Developer self-service is the best thing that can happen to a team. “You build it, you run it” is what you would want for your engineering team. It’s setting the right incentives, unblocking developers, reducing cognitive load. Developer self-service means striking the right balance between overwhelming people by letting them operate everything and restricting them by building abstractions. In fact, developer self-service is often used as an excuse for either shifting work left or for belittling developers. In this article, I want to explain how not to approach developer self-service, which might be even more important than learning how to enable it in the first place.
Shooting yourself in the foot
We’re all bought in on the paradigm “you build it, you run it”, right? I mean this is literally what DevOps is all about. Heroically tearing down walls between “operations” and “application development”. We’re all one now, everybody does everything!
“Developer self-service” is just a modern reincarnation of that motto. It’s more 2021, it’s confirmed as important by enough people with enough followers on Twitter and it leaves enough room to interpret it the way you want.
In my opinion, it actually leaves room to be abused the way certain people want. Because both, the “you build it, you run it'' paradigm and the newer “developer self-service”, are being abused by certain roles in the engineering team to avoid doing their job properly and instead waste time on “nice to have” stuff. While the early 2000s were dominated by application developers throwing unstructured code “over the fence” to operations and sysadmins to somehow get it to run, we’re now experiencing the opposite: operations teams (or wrongly named DevOps teams) that come up with yet another cool technology and throw it at the application development team so they can “self-serve” it, without proper training. Many also enjoy building abstractions that restrict the freedom of the individual developer. If your abstractions work in 90% of cases but the remaining 10% are a pain, you don’t win much.

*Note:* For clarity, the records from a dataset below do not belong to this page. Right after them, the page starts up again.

(** [deferred_construction(deferred_construction&& other)] *)
Definition move_ctor (this other : nat) : M unit :=
  let* i := get_initialized_ other in
  store this (mk_cell None i) >>
  let* b := get_initialized_ this in
  if b then
    let* p := as_void this in
    let* r := value_rvalue other in
    let* v := read r in
    write r (snd (move_construct v)) >>
    placement_new p (fst (move_construct v))
  else ret tt.

(** [~deferred_construction() noexcept] *)
Definition dtor (this : nat) : M unit :=
  let* b := get_initialized_ this in
  if b then
    let* r := value_lvalue this in
    destroy_at r
  else ret tt.

(** ** Object lifetime

    A declaration [deferred_construction<T> a(...);] runs a constructor
    on fresh storage.  When the constructor exits with an exception the
    object never comes to life: its storage is given back and
    [~deferred_construction] does not run for it. *)
Definition declare (ctor : nat -> M unit) (a : nat) : M unit := fun s =>
  match heap s !! a with
  | Some _ => (Undefined, s)
  | None =>
      match ctor a s with
      | (Throw e, s') => (Throw e, snd (release a s'))
      | r => r
      end
  end.

(** The end of [a]'s scope: the destructor, then the storage goes. *)
Definition end_of_scope (a : nat) : M unit :=
  dtor a >> release a.

(** ** Client programs *)

Inductive op :=
| DeclareDefault (a : nat)             (* deferred_construction<T> a; *)
| DeclareCopy (a src : nat)            (* deferred_construction<T> a(src); *)
| DeclareMove (a src : nat)            (* deferred_construction<T> a(std::move(src)); *)
| Emplace (a : nat) (x : args)         (* a.emplace(x...); *)
| Assign (a : nat) (u : conv)          (* a = u; *)
| HasValue (a : nat)                   (* a.has_value(); *)
| ToBool (a : nat)                     (* static_cast<bool>(a); *)
| Value (k : ref_kind) (a : nat)       (* a.value(), in one of its four forms *)
| Destroy (a : nat).                   (* a goes out of scope *)

Definition value (k : ref_kind) : nat -> M reference :=
  match k with
  | lvalue_ref => value_lvalue
  | const_lvalue_ref => value_const_lvalue
  | rvalue_ref => value_rvalue
  | const_rvalue_ref => value_const_rvalue
  end.
(** *** The command line *)

(** What setting a flag does to the fields. *)
Definition put (st : OpenOltScaleTesterConfig) (s : Setting) : OpenOltScaleTesterConfig :=
  match s with
  | OpenoltAgentIpAddressIs v => set_OpenOltAgentIP v st
  | OpenoltAgentPortIs v => set_OpenOltAgentPort v st
  | OpenoltAgentNniIntfIdIs v => set_NniIntfID v st
  | NumOfOnuIs v => set_NumOfOnu v st
  | SubscribersPerOnuIs v => set_SubscribersPerOnu v st
  | WorkflowNameIs v => set_WorkflowName v st
  | TimeIntervalBetweenSubsIs v => set_TimeIntervalBetweenSubs v st
  | KvStoreHostIs v => set_KVStoreHost v st
  | KvStorePortIs v => set_KVStorePort v st
  | TpIdsIs v => set_TpIDsString v st
  | IsGroupTestIs v => set_IsGroupTest v st
  end.

#[export] Instance fits_dec s : Decision (fits s).
Proof. destruct s; unfold fits, is_u64; apply _. Defined.

(** The flag of a setting accepts exactly the values that fit. *)
Lemma formal_setting s :
  exists f, formal (setting_name s) = Some f /\ flag_name (setting_name s) = true
    /\ (fl_isBool f = match s with IsGroupTestIs _ => true | _ => false end)
    /\ forall st, fl_Set f (setting_value s) st = if decide (fits s) then Some (put st s) else None.
Proof.
  destruct s; (eexists; split_and!; [reflexivity|done|done|]); intros st;
    cbn [snd fl_Set StringFlag UintFlag IntFlag BoolFlag setting_value put fits] in *;
    case_decide as Hs; try done.
  all: rewrite ?ParseInt_Itoa, ?bool_decide_true, ?bool_decide_false, ?ParseUint_Itoa, ?ParseUint_Itoa_none by done.
  all: try done.
  by destruct v.
Qed.

Lemma Parse_written w rest st :
  writable w ->
  Parse formal (written w ++ rest) st
  = if decide (fits (wr_setting w)) then Parse formal rest (put st (wr_setting w)) else ParseExit 2.
Proof.
  intros Hw. destruct (formal_setting (wr_setting w)) as (f & Hn & Hname & Hb & Hset). unfold written.
  rewrite (Parse_given formal f) by (try done; unfold styled, writable in *; cbn in *; rewrite Hb;
    destruct (wr_style w), (wr_setting w) as [| | | | | | | | | |[]]; done).
  cbn. rewrite Hset. by case_decide.
Qed.

Lemma Parse_all_written l rest st :
  Forall (fun w => fits (wr_setting w) /\ writable w) l ->
  Parse formal (concat (written <$> l) ++ rest) st = Parse formal rest (foldl put st (wr_setting <$> l)).
Proof.
  intros Hl. revert st. induction Hl as [|w l [Hf Hw] Hl IH]; intros st; [done|].
  csimpl. rewrite <-app_assoc, Parse_written by done. case_decide; [apply IH|done].
Qed.
(* ===== verification/Utils.v ===== *)
(** * Core utilities (src/core/utils.go) and serial-number rendering
      (the two stringify functions of src/core/olt_manager.go)

    The package variables of utils.go are the fields of [Globals]; a function
    that updates them takes and returns the record.  Every such function of
    the source holds [mutex] for its whole body (the serial-number generator is
    called with [lockRsrAlloc] held), so one call is one atomic step. *)
From S2P Require Import Prelude.
From Stdlib Require Import Ascii.

(** ** Package variables *)

Record DtStagKey := { dk_ponIntf : Z; dk_onuID : Z; dk_uniID : Z }.

#[export] Instance DtStagKey_eq_dec : EqDecision DtStagKey.
Proof. solve_decision. Defined.

#[export] Instance DtStagKey_countable : Countable DtStagKey.
Proof.
  refine (inj_countable' (fun k => (dk_ponIntf k, dk_onuID k, dk_uniID k))
    (fun t => {| dk_ponIntf := t.1.1; dk_onuID := t.1.2; dk_uniID := t.2 |}) _).
  by intros [].
Defined.

Record Globals := {
  currDtStag : Z;
  DtStag : gmap DtStagKey Z;
  DtCtag : gmap Z Z;
  AttCtag : gmap Z Z;
  TtCtag : gmap Z Z;
  vendorSpecificId : Z;
}.

(** The values the variables have after package initialisation. *)
Definition init_globals : Globals :=
  {| currDtStag := 0; DtStag := ∅; DtCtag := ∅; AttCtag := ∅; TtCtag := ∅;
     vendorSpecificId := 1000 |}.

This is why it is insanely important to get the balance between the two right. It’s important for the sanity of developers and equally important for managing the workload of the operations team building (or not building) abstractions.
If Ops don’t do their job properly, all they are doing is creating more work for themselves and everyone else. Because who do developers slack if they don’t know how to debug those nasty Helm charts? Correct, operations. Which in turn can go back and complain that they are missing their quarterly targets. It’s a vicious cycle.
You can clearly see this in the data. When we analyzed the setups of 1,856 engineering teams across the world, we asked what sentence would describe their DevOps setup best. Full “you build it, you run it” is by far not the majority, coming in at 21.2%. 32.2% are running an old-school throw-over-the-fence setup. Interesting is the remaining 44.6%. Those are the teams that basically tear down the walls, while at the same time overwhelming the majority of their developers with delivery tasks they aren’t prepared for. Who fills in are senior developers that take over the “de facto” role of old-school operations. There is little evidence this situation is better than the standard split between a sysadmin and a developer.
There’s nothing wrong with division of labour
The first thing to do here is to acknowledge that there is always some sort of division of labor. At enterprise-scale, a no-ops world is a nice dream, but not much more than that.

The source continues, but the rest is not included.